Task instructions:
Only the lines below between the ones containing "- assert (0 <= Enemy.health enemy)." and "case_decide; [|done]. subst", inclusive, are to be reproduced, each exactly as it stands.

The records:
(** C4.  Whatever operations a game state built from contribution data has
    gone through, it is reached without an exception and in it: no enemy's
    health is below 0; an enemy is non-alive exactly when its health is 0;
    [hit_target] at the position of an alive enemy lowers that enemy's health
    by exactly 1 and touches nothing else; [hit_target] at the position of an
    enemy that is no longer alive changes nothing. *)
Theorem hit_target_damage (contribution_data : ContributionData.t) (ops : list Op) :
  exists game_state,
    play contribution_data ops = Ok (tt, game_state)
    /\ Forall (fun enemy => 0 <= Enemy.health enemy) (GameState.enemies game_state)
    /\ forall (i : nat) (enemy : Enemy.t),
         GameState.enemies game_state !! i = Some enemy ->
         (Enemy.is_alive enemy = false <-> Enemy.health enemy = 0)
         /\ exists game_state',
              GameState.hit_target (Enemy.week enemy) (Enemy.day enemy) game_state
              = Ok (tt, game_state')
              /\ if Enemy.is_alive enemy
                 then game_state'
                      = GameState.set_enemies
                          (<[i := Enemy.mk (Enemy.week enemy) (Enemy.day enemy)
                                           (Enemy.health enemy - 1)
                                           (Enemy.max_health enemy)]>
                             (GameState.enemies game_state))
                          game_state
                 else game_state' = game_state.
Proof.
  destruct (play_sound contribution_data ops) as (game_state & Hplay & Hnodup & Hhealth).
  exists game_state. split_and!; [done..|].
  intros i enemy Hi. split.
  - assert (0 <= Enemy.health enemy).
    { eapply Forall_forall in Hhealth; [done|]. apply list_elem_of_lookup. eauto. }
    unfold Enemy.is_alive. rewrite Z.ltb_ge. lia.
  - eexists. split; [apply hit_target_run|]. unfold hit.
    destruct (Enemy.is_alive enemy) eqn:Halive.
    + rewrite (find_own_position _ i enemy) by done.
      f_equal. rewrite list_insert_alter.
      apply list_eq. intros j. rewrite !list_lookup_alter.
      case_decide; [|done]. subst j. by rewrite Hi.
    + by rewrite (find_none_at_dead _ i enemy).
Qed.

(** C5.  Where no enemy at [(week, day)] is alive, [hit_target] returns
    without an exception and leaves the whole game state (contribution data,
    ship, enemies, bullets) as it was. *)
Theorem hit_target_no_live_enemy (week day : Z) (game_state : GameState.t) :
  (forall enemy, enemy ∈ GameState.enemies game_state ->
     Enemy.week enemy = week -> Enemy.day enemy = day -> Enemy.is_alive enemy = false) ->
  GameState.hit_target week day game_state = Ok (tt, game_state).
Proof.
  intros Hnone. rewrite hit_target_run. unfold hit.
  replace (list_find _ _) with (@None (nat * Enemy.t)); [done|].
  symmetry. apply list_find_None, Forall_forall.
  intros enemy Hin (Hweek & Hday & Halive).
  specialize (Hnone enemy Hin Hweek Hday). congruence.
Qed.

(** C10.  [take_damage] lowers the health by exactly 1 whatever it was,
    leaves the other fields, and returns [True] exactly when the new health
    is at most 0; at health 0 it yields health -1, where [hit_target] on the
    same enemy changes nothing. *)
Theorem take_damage_unclamped (enemy : Enemy.t) :
  Enemy.take_damage enemy
  = (bool_decide (Enemy.health enemy - 1 <= 0),
     Enemy.mk (Enemy.week enemy) (Enemy.day enemy) (Enemy.health enemy - 1)
              (Enemy.max_health enemy))
  /\ Enemy.take_damage
       (Enemy.mk (Enemy.week enemy) (Enemy.day enemy) 0 (Enemy.max_health enemy))
     = (true, Enemy.mk (Enemy.week enemy) (Enemy.day enemy) (-1) (Enemy.max_health enemy))
  /\ forall contribution_data ship bullets,
       let game_state :=
         GameState.mk contribution_data ship
           [Enemy.mk (Enemy.week enemy) (Enemy.day enemy) 0 (Enemy.max_health enemy)]
           bullets in
       GameState.hit_target (Enemy.week enemy) (Enemy.day enemy) game_state
       = Ok (tt, game_state).
Proof.
  split_and!.
  - unfold Enemy.take_damage. simpl. f_equal.
    destruct (Z.leb_spec (Enemy.health enemy - 1) 0).
    + by rewrite bool_decide_eq_true_2.
    + rewrite bool_decide_eq_false_2; [done|lia].
  - done.
  - intros contribution_data ship bullets game_state.
    rewrite hit_target_run. unfold hit. simpl.
    rewrite decide_False; [done|]. by intros (_ & _ & ?).
Qed.

(** ** Rendering *)

Lemma bind_singletons_length {A B} (f : A -> B) (l : list A) :
  length (x ← l; [f x]) = length l.
Proof. induction l as [|x l IH]; csimpl; [done|]. by rewrite IH. Qed.

Lemma bind_constant_length {A B} (f : A -> list B) (l : list A) (n : nat) :
  (forall x, length (f x) = n) -> length (l ≫= f) = (length l * n)%nat.
Proof.
  intros Hf. induction l as [|x l IH]; csimpl; [done|].
  by rewrite length_app, Hf, IH.
Qed.

Section rendering.
Variables NUM_WEEKS NUM_DAYS : Z.

(** C6.  [render_frame] returns an image created with the background
    colour on which it has painted, in this order: every cell of the
    [NUM_WEEKS] x [NUM_DAYS] grid in the empty-cell colour, the enemies
    that are alive, the bullets, and the ship last.  The ship is painted
    whatever its week: for a negative week (the [-1] it starts with) the
    triangle lies left of the first column. *)
Theorem render_frame_paint_order (renderer : Renderer.t) :
  let game_state := Renderer.game_state renderer in
  let context := Renderer._create_context renderer in
  let padding := Renderer.padding renderer in
  let ship := GameState.ship game_state in
  let ship_x := if 0 <=? Ship.week ship then padding + Ship.week ship * 14
                else padding - 20 in
  let ship_y := padding + NUM_DAYS * 14 + 10 in
  let cell week day fill :=
    rectangle (padding + week * 14) (padding + day * 14)
              (padding + week * 14 + 12) (padding + day * 14 + 12) fill in
  let grid :=
    week ← range NUM_WEEKS; day ← range NUM_DAYS; [cell week day Renderer.COLOR_EMPTY] in
  let alive :=
    filter (fun enemy => Enemy.is_alive enemy = true) (GameState.enemies game_state) in
  exists img,
    Renderer.render_frame NUM_WEEKS NUM_DAYS renderer = Ok (img, renderer)
    /\ Image.size img = (Renderer.width renderer, Renderer.height renderer)
    /\ Image.color img = Renderer.COLOR_BACKGROUND
    /\ Image.drawn img
       = grid
         ++ ((fun enemy =>
                cell (Enemy.week enemy) (Enemy.day enemy)
                     (dict_get Renderer.COLOR_ENEMY (Enemy.health enemy) (0, 109, 50)))
               <$> alive)
         ++ (bullet_op NUM_DAYS context <$> GameState.bullets game_state)
         ++ [polygon [ (ship_x + 6, ship_y); (ship_x, ship_y + 12);
                       (ship_x + 12, ship_y + 12) ]
                     Renderer.COLOR_SHIP]
    /\ length grid = (Z.to_nat NUM_WEEKS * Z.to_nat NUM_DAYS)%nat
    /\ (Ship.week ship < 0 -> ship_x + 12 < padding).
Proof.
  intros game_state context padding ship ship_x ship_y cell grid alive.
  exists (frame_of NUM_WEEKS NUM_DAYS renderer).
  split_and!; [apply render_frame_run|done|done|done| |].
  - unfold grid. erewrite bind_constant_length.
    + unfold range. by rewrite length_seqZ.
    + intros week. rewrite bind_singletons_length. unfold range. apply length_seqZ.
  - intros Hweek. unfold ship_x.
    destruct (Z.leb_spec 0 (Ship.week ship)); lia.
Qed.

(** C9.  [render_frame] raises nothing and leaves the renderer, and the
    game state it refers to, as they were; called twice in a row it
    returns the same image twice. *)
Theorem render_frame_idempotent (renderer : Renderer.t) :
  exists img,
    Renderer.render_frame NUM_WEEKS NUM_DAYS renderer = Ok (img, renderer)
    /\ (first ← Renderer.render_frame NUM_WEEKS NUM_DAYS;
        second ← Renderer.render_frame NUM_WEEKS NUM_DAYS;
        mret (first, second)) renderer
       = Ok ((img, img), renderer).
Proof.
  exists (frame_of NUM_WEEKS NUM_DAYS renderer).
  split; [apply render_frame_run|].
  step_by render_frame_run. step_by render_frame_run. done.
Qed.
End rendering.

Response to the task:
  - assert (0 <= Enemy.health enemy).
    { eapply Forall_forall in Hhealth; [done|]. apply list_elem_of_lookup. eauto. }
    unfold Enemy.is_alive. rewrite Z.ltb_ge. lia.
  - eexists. split; [apply hit_target_run|]. unfold hit.
    destruct (Enemy.is_alive enemy) eqn:Halive.
    + rewrite (find_own_position _ i enemy) by done.
      f_equal. rewrite list_insert_alter.
      apply list_eq. intros j. rewrite !list_lookup_alter.
      case_decide; [|done]. subst j. by rewrite Hi.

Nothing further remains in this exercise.